# hts

From hts v4.0
0th

Percentile

##### Create a hierarchical time series

Method for creating hierarchical time series.

Keywords
ts
##### Usage
hts(y, nodes, bnames = colnames(y), characters)
##### Arguments
y
A matrix or multivariate time series contain the bottom level series.
nodes
A list contains the number of child nodes for each level except for the bottom one. It indicates the hierarchical structure.
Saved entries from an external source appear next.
(* ===== verification/Composition.v ===== *)
(** * Composing an artifact from a prefix and a chunk *)

From S2P Require Import Prelude Names ListHandle Value TypeRegistry Ir FunctionTable RuntimeError ParseError.
From S2P Require Import OperandStack StringLiteral Display ErrorSchema ProcessRuntime Machine Loader LoaderProps Linking.
From S2P Require Import Assembler AssemblerProps Artifact ArtifactProps.

Module Composition.
Import Assembler FunctionTable Artifact ArtifactProps.

(** ** Where things go

    [bh] and [ch] are the positions of the first [Halt] of the prefix and of the
    chunk, [n] the length of the prefix. *)

Section places.
Context (bh ch n : nat).

Definition place_base (i : nat) : nat := if decide (i < bh) then i else i + ch.
Definition place_chunk (i : nat) : nat := if decide (i ≤ ch) then bh + i else (bh + ch + 1 + (n - (bh + 1))) + (i - (ch + 1)).

(** [op'] is [op] with its jump following the code. *)
Definition op_moved (place : nat → nat) (op op' : Opcode) : Prop :=
  match op with
  | Jump a => ∃ a', op' = Jump a' ∧ N.to_nat a' = place (N.to_nat a)
  | JumpIfFalse a => ∃ a', op' = JumpIfFalse a' ∧ N.to_nat a' = place (N.to_nat a)
  | JumpIfTrue a => ∃ a', op' = JumpIfTrue a' ∧ N.to_nat a' = place (N.to_nat a)
  | JumpIfLocalTagEq l c a => ∃ a', op' = JumpIfLocalTagEq l c a' ∧ N.to_nat a' = place (N.to_nat a)
  | JumpIfLocalTagNe l c a => ∃ a', op' = JumpIfLocalTagNe l c a' ∧ N.to_nat a' = place (N.to_nat a)
  | _ => op' = op
  end.

Lemma add_u32_Ok v add label r : add_u32 v add label = Ok r → N.to_nat r = N.to_nat v + add.
Proof.
  unfold add_u32, deny. destruct (u32_try_from add) as [a|] eqn:Ha; [|done].
  apply u32_try_from_Some in Ha as [-> _]. destruct (u32_checked_add v _) as [s|] eqn:Hs; [|done].
  apply u32_checked_add_Some in Hs as [-> _]. intros [= <-]. lia.
Qed.

Lemma relocate_base_op_moved op op' : relocate_base_op bh ch op = Ok op' → op_moved place_base op op'.
Proof.
  assert (∀ a a', (if decide (bh ≤ N.to_nat a) then add_u32 a ch (lit "base jump relocation") else Ok a) = Ok a' →
            N.to_nat a' = place_base (N.to_nat a)) as Hmove.
  { intros a a'. unfold place_base. case_decide.
    - intros ->%add_u32_Ok. by rewrite decide_False by lia.
    - intros [= <-]. by rewrite decide_True by lia. }
  unfold relocate_base_op. destruct op; cbn; try (by intros [= <-]); intros (a' & Ha & [= <-])%rbind_Ok; eauto.
Qed.

Lemma map_chunk_pc_Ok pc cfb a :
  cfb = bh + ch + 1 + (n - (bh + 1)) → map_chunk_pc pc ch bh cfb = Ok a → N.to_nat a = place_chunk (N.to_nat pc).
Proof.
  intros ->. unfold map_chunk_pc, deny, place_chunk. destruct (u32_try_from _) as [v|] eqn:Hv; [|done].
  apply u32_try_from_Some in Hv as [-> _]. intros [= <-]. by rewrite Nat2N.id.
Qed.

End places.

(** ** Halts *)

Lemma is_halt_renamed R op op' : op_renamed R op op' → is_halt op' = is_halt op.
Proof. destruct op; cbn; try (by intros ->); by intros (? & -> & _). Qed.

Lemma position_forall2 {A B} (f : A → bool) (g : B → bool) l l' :
  Forall2 (λ a b, f a = g b) l l' → position f l = position g l'.
Proof. induction 1 as [|a b l l' Hab _ IH]; cbn; [done|]. rewrite Hab, IH. done. Qed.

Lemma position_skip {A} (f : A → bool) l k :
  Forall (λ x, f x = false) l → position f (l ++ k) = (λ i, length l + i) <$> position f k.
Proof.
  induction 1 as [|x l Hx _ IH]; cbn; [by destruct (position f k)|]. rewrite Hx, IH.
  by destruct (position f k).
Qed.

Lemma position_take {A} (f : A → bool) l h :
  position f l = Some h → Forall (λ x, f x = false) (take h l).
Proof.
  intros (x & _ & _ & Hb)%position_Some. apply Forall_lookup. intros i y Hi.
  apply lookup_take_Some in Hi as [Hy Hi]. eauto.
Qed.

(** ** What a successful composition did *)

Definition chunk_func_base (base : Bytecode) (bh ch : nat) : nat := bh + ch + 1 + (length (opcodes base) - (bh + 1)).

Record composed (base : Bytecode) (chunk : BytecodeChunk) (bc : Bytecode) (bh ch : nat) (ops1 : list Opcode)
    (templates1 : list CallableTemplate) (p : Parts) (base_ops chunk_ops : list Opcode) : Prop := mkComposed {
  cm_base_halt : position is_halt (opcodes base) = Some bh;
  cm_chunk_halt : position is_halt (ch_opcodes chunk) = Some ch;
  cm_templates : rebase_chunk_callable_template_ids (ch_opcodes chunk) (ch_callable_templates chunk)
    (length (callable_templates base)) = Ok (ops1, templates1);
  cm_parts : rebase_chunk_function_ids (mkParts ops1 templates1 (ch_functions chunk) (ch_runtime_process_specs chunk))
    (length (functions base)) = Ok p;
  cm_table : ∃ next, validate_chunk_function_table (pt_opcodes p) (pt_templates p) (pt_specs p) (pt_functions p)
    (length (functions base)) false = Ok next;
  cm_base_ops : relocate_base_ops_for_insert (opcodes base) bh ch = Ok base_ops;
  cm_chunk_ops : Forall2 (λ op op', relocate_chunk_op ch bh (chunk_func_base base bh ch) (N.of_nat (length (constants base)))
      (N.of_nat (length (error_templates base))) (N.of_nat (length (dbg_templates base))) op = Ok op')
    (pt_opcodes p) chunk_ops;
  cm_opcodes : opcodes bc = take bh base_ops ++ take ch chunk_ops ++ [Halt] ++ drop (bh + 1) base_ops ++ drop (ch + 1) chunk_ops;
  cm_functions : ∃ base_fns, map_result (relocate_function_entry bh ch) (functions base) = Ok base_fns ∧
    append_entries ch bh (chunk_func_base base bh ch) base_fns (pt_functions p) = Ok (functions bc);
  cm_constants : constants bc = constants base ++ ch_constants chunk;
  cm_errors : error_templates bc = error_templates base ++
    rebase_error_templates (ch_functions chunk) (length (functions base)) (ch_error_templates chunk);
  cm_dbg : dbg_templates bc = dbg_templates base ++ ch_dbg_templates chunk;
  cm_callables : callable_templates bc = callable_templates base ++ pt_templates p;
  cm_specs : runtime_process_specs bc = runtime_process_specs base ++ pt_specs p;
}.

Lemma to_u32_Ok n what v : to_u32 n what = Ok v → v = N.of_nat n.
Proof.
  unfold to_u32, deny. destruct (u32_try_from n) eqn:Hn; [|done]. apply u32_try_from_Some in Hn as [-> _]. by intros [= <-].
Qed.

Lemma compose_composed base chunk bc : compose_bytecode_with_chunk base chunk = Ok bc →
  ∃ bh ch ops1 templates1 p base_ops chunk_ops, composed base chunk bc bh ch ops1 templates1 p base_ops chunk_ops.
Proof.
  unfold compose_bytecode_with_chunk. cbv zeta.
  intros (bh & Hbh%ok_or_Ok & H)%rbind_Ok. apply rbind_Ok in H as (ch & Hch%ok_or_Ok & H).
  do 4 (apply rbind_Ok in H as (_ & _ & H)). apply rbind_Ok in H as ([ops1 templates1] & Ht & H).
  apply rbind_Ok in H as (p & Hp & H). apply rbind_Ok in H as (next & Hnext%map_err_Ok & H).
  apply rbind_Ok in H as (_ & _ & H). apply rbind_Ok in H as (base_ops & Hbase & H).
  apply rbind_Ok in H as (chunk_ops & Hchunk & H). apply rbind_Ok in H as (base_fns & Hbf & H).
  apply rbind_Ok in H as (fns & Hfns & H). apply rbind_Ok in H as (registry & _ & [= <-]).
  apply rbind_Ok in Hchunk as (c & ->%to_u32_Ok & Hchunk). apply rbind_Ok in Hchunk as (e & ->%to_u32_Ok & Hchunk).
  apply rbind_Ok in Hchunk as (d & ->%to_u32_Ok & Hchunk). apply map_result_Ok in Hchunk.
  exists bh, ch, ops1, templates1, p, base_ops, chunk_ops. constructor; try done; eauto.
Qed.

(** ** The instructions of the chunk *)

(** A template of the chunk under its new number. *)
Definition same_template (ts ts' : list CallableTemplate) (i j : N) : Prop :=
  ∀ t, t ∈ ts → ct_template_id t = i → ∃ t', t' ∈ ts' ∧ ct_template_id t' = j ∧ ct_metadata t' = ct_metadata t.

Definition op_retemplated (T : N → N → Prop) (op op' : Opcode) : Prop :=
  match op with
  | LoadCallableTemplateRef i => ∃ j, op' = LoadCallableTemplateRef j ∧ T i j
  | _ => op' = op
  end.

Lemma rebase_templates_spec ops ts n ops1 ts1 :
  rebase_chunk_callable_template_ids ops ts n = Ok (ops1, ts1) →
  Forall2 (op_retemplated (same_template ts ts1)) ops ops1.
Proof.
  unfold rebase_chunk_callable_template_ids.
  assert (Forall2 (op_retemplated (same_template ts ts)) ops ops) as Hid.
  { apply Forall_Forall2_diag, Forall_true. intros op. destruct op; cbn; try done. eexists. split; [done|].
    intros t Ht <-. eauto. }
  destruct (minimum _) as [floor|]; [|by intros [= <- <-]]. case_decide; [by intros [= <- <-]|].
  intros (ops' & Hops & H1)%rbind_Ok. apply rbind_Ok in H1 as (ts' & Hts & [= <- <-]).
  apply map_result_Ok in Hops, Hts. eapply Forall2_impl; [exact Hops|]. intros op op' Hop.
  destruct op; cbn in *; try (by injection Hop as <-). apply rbind_Ok in Hop as (j & Hj & [= <-]).
  eexists. split; [done|]. intros t [k Hk]%list_elem_of_lookup Hid'.
  destruct (Forall2_lookup_l _ _ _ _ _ Hts Hk) as (t' & Hk' & Ht'). apply rbind_Ok in Ht' as (j' & Hj' & [= <-]).
  exists (mkCallableTemplate j' (ct_kind t) (ct_metadata t)). split; [by eapply list_elem_of_lookup_2|].
  cbn. split; [|done]. rewrite Hid' in Hj'. unfold rebase, deny in *. case_decide; [|congruence].
  destruct (u32_try_from _); congruence.
Qed.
The default is a simple hierarchy with only 2 levels (i.e. total and bottom).
bnames
The names of the bottom time series.
characters
A set of integers indicate how to split the bnames in order to construct labels.
##### Value

• btsMultivariate time series containing the bottom level series
• nodesInformation about the nodes of a hierarchical time series
• labelsInformation about the labels that are used for plotting.

##### References

R. J. Hyndman, R. A. Ahmed, G. Athanasopoulos and H.L. Shang (2011) Optimal combination forecasts for hierarchical time series. Computational Statistics and Data Analysis, 55(9), 2579--2589. http://robjhyndman.com/papers/hierarchical/

accuracy.gts, forecast.gts, plot.gts

• hts
##### Examples
# Example 1
# The hierarchical structure looks like one root node associated with 2 child
# nodes. These 2 child nodes have 3 and 2 sub-child nodes respectively.
nodes <- list(2, c(3, 2))
abc <- ts(5 + matrix(sort(rnorm(500)), ncol = 5, nrow = 100))
x <- hts(abc, nodes)

# Example 2
# Suppose we've got the bottom names that can be useful for constructing labels
# at higher levels. We need to specify how to split them in the argument
# "characters".
nodes <- list(2, c(2, 2), c(3, 2, 3, 2))
abc <- ts(5 + matrix(sort(rnorm(1000)), ncol = 10, nrow = 100))
colnames(abc) <- c("A10A", "A10B", "A10C", "A20A", "A20B",
"B30A", "B30B", "B40A", "B40B", "B40C")
y <- hts(abc, nodes, characters = c(1, 2, 1))
Documentation reproduced from package hts, version 4.0, License: GPL (>= 2)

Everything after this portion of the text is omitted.